After Natasha Alexenko was raped and robbed at gunpoint in New York City in 1993, her first instinct was to try to wash the experience off her.

“It was an ordeal that changed my life forever,” she says. “And your first instinct after you’ve been assaulted – at least mine – was to take a hot shower.”

But she was living in New York as a college student and her older roommates told her to resist the urge: Contact the police, they told her, and get a rape kit.

Getting the rape kit taken, however, isn’t a painless process. Alexenko describes it as an “invasive gynecological exam.” The whole thing took four hours to complete.

“You’re victimized once, and then you’re going through this ordeal where someone is poking and prodding your body,” she says. “Basically, your body has become a crime scene.”

When it was over, Alexenko says that she had no doubt her kit would be tested. She’d had a positive perception of law enforcement her whole life, and when she didn’t hear back about the kit, she assumed it had been tested and that nothing had come of it.

Nearly a decade later, she found out she’d been wrong. Alexenko received a call from the office of the District Attorney of New York, telling her that they were just now getting around to testing her rape kit. Nine and a half years since the assault, the statute of limitations was almost up. She was asked to do a “John Doe indictment,” where she testified in front of a grand jury, so they could charge the DNA in her rape kit with the crime and override the statue of limitations. That was in 2003.

It was another four years before they finally found a match to the DNA in her kit: It belonged to a man, who, in the years since Alexenko’s rape, had been traveling across the country committing similar crimes.

“In the years my kit was sitting there, collecting dust, he was pretty much on a nationwide crime spree,” she says. “He was basically a public safety issue, going from state to state and harming others.”

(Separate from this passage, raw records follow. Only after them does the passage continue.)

Lemma elapse_tick_count_witness :
  let w := exec_ops [Register "A" jobA; Register "B" (("B", Throws) : demo_job)] (init (Num 1000)) in
  Browser.intervals (window w) = [Browser.mkInterval 1 1000 1000] /\
  trace (exec (Elapse 3100) w) =
    trace w ++ concat (replicate (ticks (Browser.mkInterval 1 1000 1000)
                                        (Browser.now (window w) + Z.max 0 3100))
                                 (tick_events (store w))).
Proof.
  cbv zeta. split; [vm_compute; reflexivity|].
  apply elapse_tick_count. vm_compute. reflexivity.
Defined.

Lemma elapse_period_calls_all_witness :
  let w := exec (Register "A" jobA) (init (Num 1000)) in
  exists p, (0 < p)%Z /\
    forall dt, (p <= dt)%Z ->
      (trace w ++ map (fun j => Called (fn j)) (JsMap.values (jobs (store w))))
        `prefix_of` trace (exec (Elapse dt) w).
Proof.
  cbv zeta. apply (elapse_period_calls_all (Num 1000)).
  - apply reach_exec, reach_init.
  - vm_compute. by eexists.
  - vm_compute. repeat constructor; discriminate.
Defined.

End Scheduler.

Finally, nearly a decade and a half after her assault, Alexenko faced him in court, which she says was difficult, but ultimately worthwhile after he was put behind bars.

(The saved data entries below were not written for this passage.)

(* ===== verification/JsValue.v ===== *)
(** * JsValue: the JavaScript values the HTTP layer inspects

    [globalErrorResponseInterceptor] reads [error.response.data.message]
    from a body of type [any] (parsed JSON, or the raw text when the body is
    not JSON), tests it with [||], turns it into a string with
    [new Error(...)], formats the status with a template literal and
    searches [error.message] with [includes].  This file models exactly
    those language operations (ECMAScript, not repository code):

    - [jsval]: undefined, null, booleans, integral numbers, strings, arrays
      and objects (an object is its list of own properties, keys distinct
      as [JSON.parse] produces them);
    - [truthy] (ToBoolean), [to_string] (ToString, with [Array] joining its
      elements with commas and objects printing as "[object Object]"),
      [decimal] (Number-to-String for integers);
    - [get_prop]: a property read, [None] when it throws a [TypeError]
      (reading a property of [undefined] or [null]); on a primitive or an
      array it gives [undefined], which holds for the property names the
      code reads ("message", "data");
    - [includes]: [String.prototype.includes].

    Strings are byte strings: the code's non-ASCII messages are their UTF-8
    bytes.  [includes] is only applied with the ASCII needle "timeout",
    and an ASCII byte never occurs inside the UTF-8 encoding of another
    character, so byte search and UTF-16 search agree on it. *)

From Stdlib Require Import ZArith Lia String DecimalString.
From stdpp Require Import base list.
From S2P Require Import Prelude.

Module JsValue.
Local Open Scope string_scope.
#[local] Set Warnings "-register-all".

Inductive jsval :=
  | JUndefined
  | JNull
  | JBool (b : bool)
  | JNum (z : Z)
  | JStr (s : string)
  | JArr (items : list jsval)
  | JObj (props : list (string * jsval)).

(** ToBoolean *)
Definition truthy (v : jsval) : bool :=
  match v with
  | JUndefined | JNull => false
  | JBool b => b
  | JNum z => negb (z =? 0)%Z
  | JStr s => negb (String.eqb s "")
  | JArr _ | JObj _ => true
  end.

(** [a || b]: [a] when it is truthy, else [b]. *)
Definition js_or (a b : jsval) : jsval := if truthy a then a else b.

(** Number-to-String on integers. *)
Definition decimal (z : Z) : string := NilZero.string_of_int (Z.to_int z).

Fixpoint join (sep : string) (l : list string) : string :=
  match l with
  | [] => ""
  | [s] => s
  | s :: l' => s ++ sep ++ join sep l'
  end.

(** ToString ([String(v)]). *)
Fixpoint to_string (v : jsval) : string :=
  match v with
  | JUndefined => "undefined"
  | JNull => "null"
  | JBool true => "true"
  | JBool false => "false"
  | JNum z => decimal z
  | JStr s => s
  | JArr items =>
      join "," (map (fun x => match x with
                              | JUndefined | JNull => ""
                              | _ => to_string x
                              end) items)
  | JObj _ => "[object Object]"
  end.

Fixpoint lookup_prop (p : string) (props : list (string * jsval)) : option jsval :=
  match props with
  | [] => None
  | (k, v) :: props' => if String.eqb k p then Some v else lookup_prop p props'
  end.

(** [v.p]; [None] is the [TypeError] of reading a property of undefined or
    null. *)
Definition get_prop (v : jsval) (p : string) : option jsval :=
  match v with
  | JUndefined | JNull => None
  | JObj props => Some (match lookup_prop p props with Some x => x | None => JUndefined end)
  | _ => Some JUndefined
  end.

(** [s.startsWith(p)] *)
Fixpoint starts_with (p s : string) : bool :=
  match p, s with
  | EmptyString, _ => true
  | String c p', String c' s' => Ascii.eqb c c' && starts_with p' s'
  | String _ _, EmptyString => false
  end.

(** [hay.includes(needle)] *)
Fixpoint includes (needle hay : string) : bool :=
  starts_with needle hay ||
  match hay with
  | EmptyString => false
  | String _ hay' => includes needle hay'
  end.

(** ** Lemmas *)

Lemma starts_with_spec (p s : string) : starts_with p s = true <-> exists r, s = (p ++ r)%string.
Proof.
  revert s. induction p as [|c p IH]; intros s; simpl.
  - split; intros; [by exists s|done].
  - destruct s as [|c' s].
    + split; [done|]. by intros [r ?].
    + rewrite andb_true_iff, IH. destruct (Ascii.eqb_spec c c') as [->|Hne].
      * split; [intros [_ [r Hr]]; exists r; by rewrite Hr|].
        intros [r Hr]. split; [done|]. exists r. by injection Hr.
      * split; [by intros []|]. intros [r [= ]]. congruence.
Qed.

(** [includes] finds exactly the occurrences of the needle. *)
Lemma includes_spec (needle hay : string) :
  includes needle hay = true <-> exists pre post, hay = (pre ++ needle ++ post)%string.
Proof.
  induction hay as [|c hay IH]; simpl; rewrite orb_true_iff, starts_with_spec.
  - split.
    + intros [[r Hr]|Hf]; [by exists "", r|discriminate].
    + intros [pre [post Hp]]. left. exists post.
      destruct pre; [done|discriminate].
  - rewrite IH. split.
    + intros [[r Hr]|[pre [post Hp]]].
      * by exists "", r.
      * exists (String c pre), post. simpl. by rewrite Hp.
    + intros [[|c' pre] [post Hp]].
      * left. by exists post.
      * right. exists pre, post. simpl in Hp. by injection Hp.
Qed.

Lemma decimal_nonempty (z : Z) : decimal z <> "".
Proof.
  unfold decimal, NilZero.string_of_int, NilZero.string_of_uint.
  destruct (Z.to_int z) as [[]|[]]; discriminate.
Qed.

(** The string of a truthy value is empty only for an array. *)
Lemma to_string_truthy_nonempty (v : jsval) :
  truthy v = true -> (forall items, v <> JArr items) -> to_string v <> "".
Proof.
  destruct v as [| |[]|z|s|items|props]; simpl; try discriminate; intros Ht Harr.
  - apply decimal_nonempty.
  - intros ->. discriminate.
  - by destruct (Harr items).
Qed.

Lemma truthy_str (s : string) : truthy (JStr s) = true <-> s <> "".
Proof.
  simpl. rewrite negb_true_iff. split.
  - intros E ->. discriminate.
  - intros Hne. by apply String.eqb_neq.
Qed.

End JsValue.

“When he was put away, I saw what it did to me and how it changed my life,” she says. “It almost took away that power that the man who raped me held over me, not only during the rape, but the years in between, when I was looking over my shoulder.”

A National Problem

Alexenko’s experience is hardly an isolated one. The rape kit backlog isn’t just a problem in New York. It wasn’t just a problem in Detroit, where a seven year plus effort has been undertaken to test the kits in their own backlog. It’s an issue throughout the country. In Memphis, there’s 12,000 untested kits. In Las Vegas and Cleveland, there are more than 4,000. Nationwide, there are 400,000 rape kits waiting to be tested.

“This is one of the most underfunded, underreported, underregarded social issues of our time,” Sarah Haacke Byrd, the managing director of the Joyful Heart Foundation, a non-profit that works with sexual assault survivors, tells PEOPLE. “We know we can do better for survivors, and do more to improve the safety of our communities across the country.”

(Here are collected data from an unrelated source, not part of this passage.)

(* ===== verification/Env.v ===== *)
(** * Env: [Number(import.meta.env.VITE_GLOBAL_TIMER_INTERVAL) || 15000]

    Line 11 of [timer.ts] reads the interval from the build environment:
    the variable is a string, or [undefined] when it is not set, and
    [Number] converts it with ECMAScript's StringToNumber:
    - leading and trailing white space is removed;
    - the empty string is 0;
    - a StrNumericLiteral is its value;
    - anything else is NaN.
    [Timer.initial_intervalMs] then applies [|| 15000].

    The model's numbers are the integers of [Timer.js_number], so
    [Number_of_string] is exact on:
    - blank strings;
    - integer literals [[+-]digits] ([int_literal], read with the
      Standard Library's [DecimalString]);
    - non-numeric strings (NaN).
    It returns [None] for the numeric literals whose value is not an
    integer of the model's form: fractions, exponents, [Infinity], and the
    [0x]/[0o]/[0b] forms ([other_numeric_literal] recognises them).
    White space is the ASCII part of the ECMAScript set. *)

From Stdlib Require Import ZArith Lia String Ascii Decimal DecimalString DecimalPos.
From stdpp Require Import base list.
From S2P Require Import Prelude JsValue Timer.

Module Env.
Import JsValue Timer.
Local Open Scope string_scope.

(** ** Trimming *)

(** TAB, LF, VT, FF, CR and SPACE. *)
Definition is_ws (c : ascii) : bool :=
  let n := nat_of_ascii c in (Nat.leb 9 n && Nat.leb n 13) || Nat.eqb n 32.

Fixpoint trim_start (s : string) : string :=
  match s with
  | EmptyString => EmptyString
  | String c r => if is_ws c then trim_start r else s
  end.

Fixpoint trim_end (s : string) : string :=
  match s with
  | EmptyString => EmptyString
  | String c r =>
      let r' := trim_end r in
      if is_ws c && String.eqb r' "" then EmptyString else String c r'
  end.

Definition trim (s : string) : string := trim_end (trim_start s).

(** ** Integer literals *)

Definition is_digit (c : ascii) : bool :=
  let n := nat_of_ascii c in Nat.leb 48 n && Nat.leb n 57.

(** [[+-]?digits]: an integer value.  [DecimalString] reads the digits
    (leading zeros allowed; no digits, no value). *)
Definition int_literal (s : string) : option Z :=
  match s with
  | EmptyString => None
  | String c r =>
      if Ascii.eqb c "+" then option_map Z.of_uint (NilZero.uint_of_string r)
      else if Ascii.eqb c "-" then
        option_map (fun u => Z.opp (Z.of_uint u)) (NilZero.uint_of_string r)
      else option_map Z.of_uint (NilZero.uint_of_string s)
  end.

(** ** The other numeric literals of StringToNumber *)

Fixpoint span_digits (l : list ascii) : nat * list ascii :=
  match l with
  | c :: r => if is_digit c then let '(n, r') := span_digits r in (S n, r') else (0, l)
  | [] => (0, [])
  end.

Definition digits_exactly (l : list ascii) : bool :=
  let '(n, r) := span_digits l in Nat.ltb 0 n && bool_decide (r = []).

(** [ExponentPart?]: empty, or [e]/[E], a sign, digits. *)
Definition exponent_opt (l : list ascii) : bool :=
  match l with
  | [] => true
  | e :: r =>
      (Ascii.eqb e "e" || Ascii.eqb e "E") &&
      match r with
      | s :: r' => if Ascii.eqb s "+" || Ascii.eqb s "-" then digits_exactly r' else digits_exactly r
      | [] => false
      end
  end.

(** StrUnsignedDecimalLiteral: [Infinity], [d.d?e?], [.d e?], [d e?]. *)
Definition unsigned_decimal (l : list ascii) : bool :=
  bool_decide (l = list_ascii_of_string "Infinity") ||
  let '(n1, r1) := span_digits l in
  match r1 with
  | "."%char :: r2 => let '(n2, r3) := span_digits r2 in Nat.ltb 0 (n1 + n2) && exponent_opt r3
  | _ => Nat.ltb 0 n1 && exponent_opt r1
  end.

Definition decimal_literal (l : list ascii) : bool :=
  match l with
  | c :: r => if Ascii.eqb c "+" || Ascii.eqb c "-" then unsigned_decimal r else unsigned_decimal l
  | [] => false
  end.

Definition radix_digit (radix : nat) (c : ascii) : bool :=
  let n := nat_of_ascii c in
  match radix with
  | 16 => is_digit c || (Nat.leb 97 n && Nat.leb n 102) || (Nat.leb 65 n && Nat.leb n 70)
  | _ => Nat.leb 48 n && Nat.ltb n (48 + radix)
  end.

(** NonDecimalIntegerLiteral: [0b], [0o], [0x] (either case), digits. *)
Definition non_decimal_literal (l : list ascii) : bool :=
  match l with
  | "0"%char :: x :: ds =>
      let radix := if Ascii.eqb x "b" || Ascii.eqb x "B" then 2
                   else if Ascii.eqb x "o" || Ascii.eqb x "O" then 8
                   else if Ascii.eqb x "x" || Ascii.eqb x "X" then 16 else 0 in
      negb (Nat.eqb radix 0) && negb (bool_decide (ds = [])) && forallb (radix_digit radix) ds
  | _ => false
  end.

Definition other_numeric_literal (s : string) : bool :=
  let l := list_ascii_of_string s in decimal_literal l || non_decimal_literal l.

(** ** [Number(v)] and the interval *)

Definition Number_of_string (s : string) : option js_number :=
  let t := trim s in
  if String.eqb t "" then Some (Num 0)
  else match int_literal t with
       | Some z => Some (Num z)
       | None => if other_numeric_literal t then None else Some NaN
       end.

(** [Number(import.meta.env.VITE_GLOBAL_TIMER_INTERVAL)]: [undefined]
    when the variable is not set. *)
Definition Number_env (v : option string) : option js_number :=
  match v with
  | None => Some NaN
  | Some s => Number_of_string s
  end.

Definition startup_intervalMs (v : option string) : option Z :=
  option_map initial_intervalMs (Number_env v).

(** ** Lemmas *)

(** A string without white space. *)
Definition plain (s : string) : bool := forallb (fun c => negb (is_ws c)) (list_ascii_of_string s).

Lemma trim_end_plain s : plain s = true -> trim_end s = s.
Proof.
  induction s as [|c r IH]; [done|]. unfold plain. simpl.
  intros [Hc Hr]%andb_prop. rewrite IH by exact Hr. by destruct (is_ws c).
Qed.

Lemma trim_plain s : plain s = true -> trim s = s.
Proof.
  intros Hp. unfold trim. destruct s as [|c r]; [done|]. simpl.
  destruct (is_ws c) eqn:Hc; [unfold plain in Hp; simpl in Hp; by rewrite Hc in Hp|].
  by apply trim_end_plain.
Qed.

Lemma plain_uint u : plain (NilEmpty.string_of_uint u) = true.
Proof. induction u; [reflexivity|..]; exact IHu. Qed.

Lemma plain_cons c s : plain (String c s) = negb (is_ws c) && plain s.
Proof. reflexivity. Qed.

Lemma plain_decimal z : plain (decimal z) = true.
Proof.
  unfold decimal, NilZero.string_of_int, NilZero.string_of_uint.
  destruct (Z.to_int z) as [u|u]; destruct u; try reflexivity; try apply plain_uint;
    rewrite plain_cons; apply plain_uint.
Qed.

(** The printed digits of a non-empty [uint] start with a digit. *)
Lemma string_of_uint_head u :
  u <> Nil -> exists c r, NilZero.string_of_uint u = String c r /\
                          Ascii.eqb c "+" = false /\ Ascii.eqb c "-" = false.
Proof. destruct u; [done|..]; intros _; by do 2 eexists. Qed.

Lemma int_literal_uint u : u <> Nil -> int_literal (NilZero.string_of_uint u) = Some (Z.of_uint u).
Proof.
  intros Hu. destruct (string_of_uint_head u Hu) as (c & r & Hs & Hp & Hm).
  pose proof (NilZero.usu u Hu) as Hr. rewrite Hs in Hr |- *. cbn [int_literal].
  by rewrite Hp, Hm, Hr.
Qed.

Lemma int_literal_neg_uint u :
  u <> Nil -> int_literal (String "-" (NilZero.string_of_uint u)) = Some (- Z.of_uint u)%Z.
Proof. intros Hu. simpl. by rewrite NilZero.usu. Qed.

Lemma of_uint_to_uint p : Z.of_uint (Pos.to_uint p) = Zpos p.
Proof. unfold Z.of_uint. by rewrite DecimalPos.Unsigned.of_to. Qed.

(** Reading back a printed integer. *)
Lemma int_literal_decimal z : int_literal (decimal z) = Some z.
Proof.
  unfold decimal. destruct z as [|p|p]; [reflexivity| |].
  - change (Z.to_int (Zpos p)) with (Pos (Pos.to_uint p)). unfold NilZero.string_of_int.
    rewrite int_literal_uint by apply DecimalPos.Unsigned.to_uint_nonnil.
    by rewrite of_uint_to_uint.
  - change (Z.to_int (Zneg p)) with (Neg (Pos.to_uint p)). unfold NilZero.string_of_int.
    rewrite int_literal_neg_uint by apply DecimalPos.Unsigned.to_uint_nonnil.
    by rewrite of_uint_to_uint.
Qed.

Lemma decimal_not_empty z : String.eqb (decimal z) "" = false.
Proof. apply String.eqb_neq, decimal_nonempty. Qed.

(** ** Claims *)

(** C16: an interval configured as the decimal text of an integer [z]
    (the form [Number.prototype.toString] prints) is read back exactly:
    [Number] gives [z], and the startup interval is [z], or 15000 when
    [z] is 0. *)
Theorem Number_decimal_roundtrip z :
  Number_env (Some (decimal z)) = Some (Num z) /\
  startup_intervalMs (Some (decimal z)) = Some (if (z =? 0)%Z then 15000%Z else z).
Proof.
  assert (E : Number_env (Some (decimal z)) = Some (Num z)).
  { simpl. unfold Number_of_string. rewrite trim_plain by apply plain_decimal.
    by rewrite decimal_not_empty, int_literal_decimal. }
  split; [exact E|]. unfold startup_intervalMs. by rewrite E.
Qed.

(** C17: the default: when the variable is not set, is blank, or is not a
    numeric literal at all, the interval is 15000 ms. *)
Theorem startup_intervalMs_default v :
  (v = None \/ (exists s, v = Some s /\
     (trim s = "" \/ (int_literal (trim s) = None /\ other_numeric_literal (trim s) = false)))) ->
  startup_intervalMs v = Some 15000%Z.
Proof.
  intros [-> | (s & -> & [Hb | [Hi Ho]])]; [done| |];
    unfold startup_intervalMs; simpl; unfold Number_of_string.
  - by rewrite Hb.
  - destruct (String.eqb_spec (trim s) ""); [done|]. by rewrite Hi, Ho.
Qed.

(** ** Witnesses *)

Lemma startup_intervalMs_default_witness :
  startup_intervalMs (Some " fast ") = Some 15000%Z.
Proof.
  apply startup_intervalMs_default. right. exists " fast ". split; [done|].
  right. split; vm_compute; reflexivity.
Defined.

End Env.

Even in the past five years, as the national discussion around rape and sexual assault has picked up, the rape kit backlog is still not resolved. Vice President Joe Biden has spearheaded the It’s On Us campaign to help curb sexual assault on campus since September 2014. Biden and Lady Gaga took the stage at the Oscars earlier this year to raise awareness about the courage of survivors of sexual assault.

On stage, Lady Gaga was joined by Julie Smolyansky, the CEO of Lifeway Foods, executive producer of The Hunting Ground, a documentary about sexual assault and rape on campus, the founder of the advocacy organization Test400K – and a survivor of sexual assault herself. In April, Smolyansky hosted the first-ever national forum on the backlog in Chicago, where activists, non-profits, elected officials, forensics, DNA and technology experts discussed the issues at hand and worked to identify solutions.

“We’re seeing a tipping point and a change in culture,” Smolyansky says. “Women and girls are empowered, our communities are empowered to speak up against this outright negligence.”

Smolyansky’s non-profit takes aim at at a vexing problem: In the past 30 years, less than 20 percent of the country’s rape kit data has been analyzed, she says. And in most states, there’s no way for victims to track the progress of their rape kits, leading to situations like those of Alexenko, who had no idea her kit hadn’t been tested. Add to this the fact that it’s believed just 15.8 to 35 percent of sexual assaults are reported in the first place, according to the U.S. Bureau of Justice Statistics – meaning a very low number of rapists and assailants are ever tried for their crimes.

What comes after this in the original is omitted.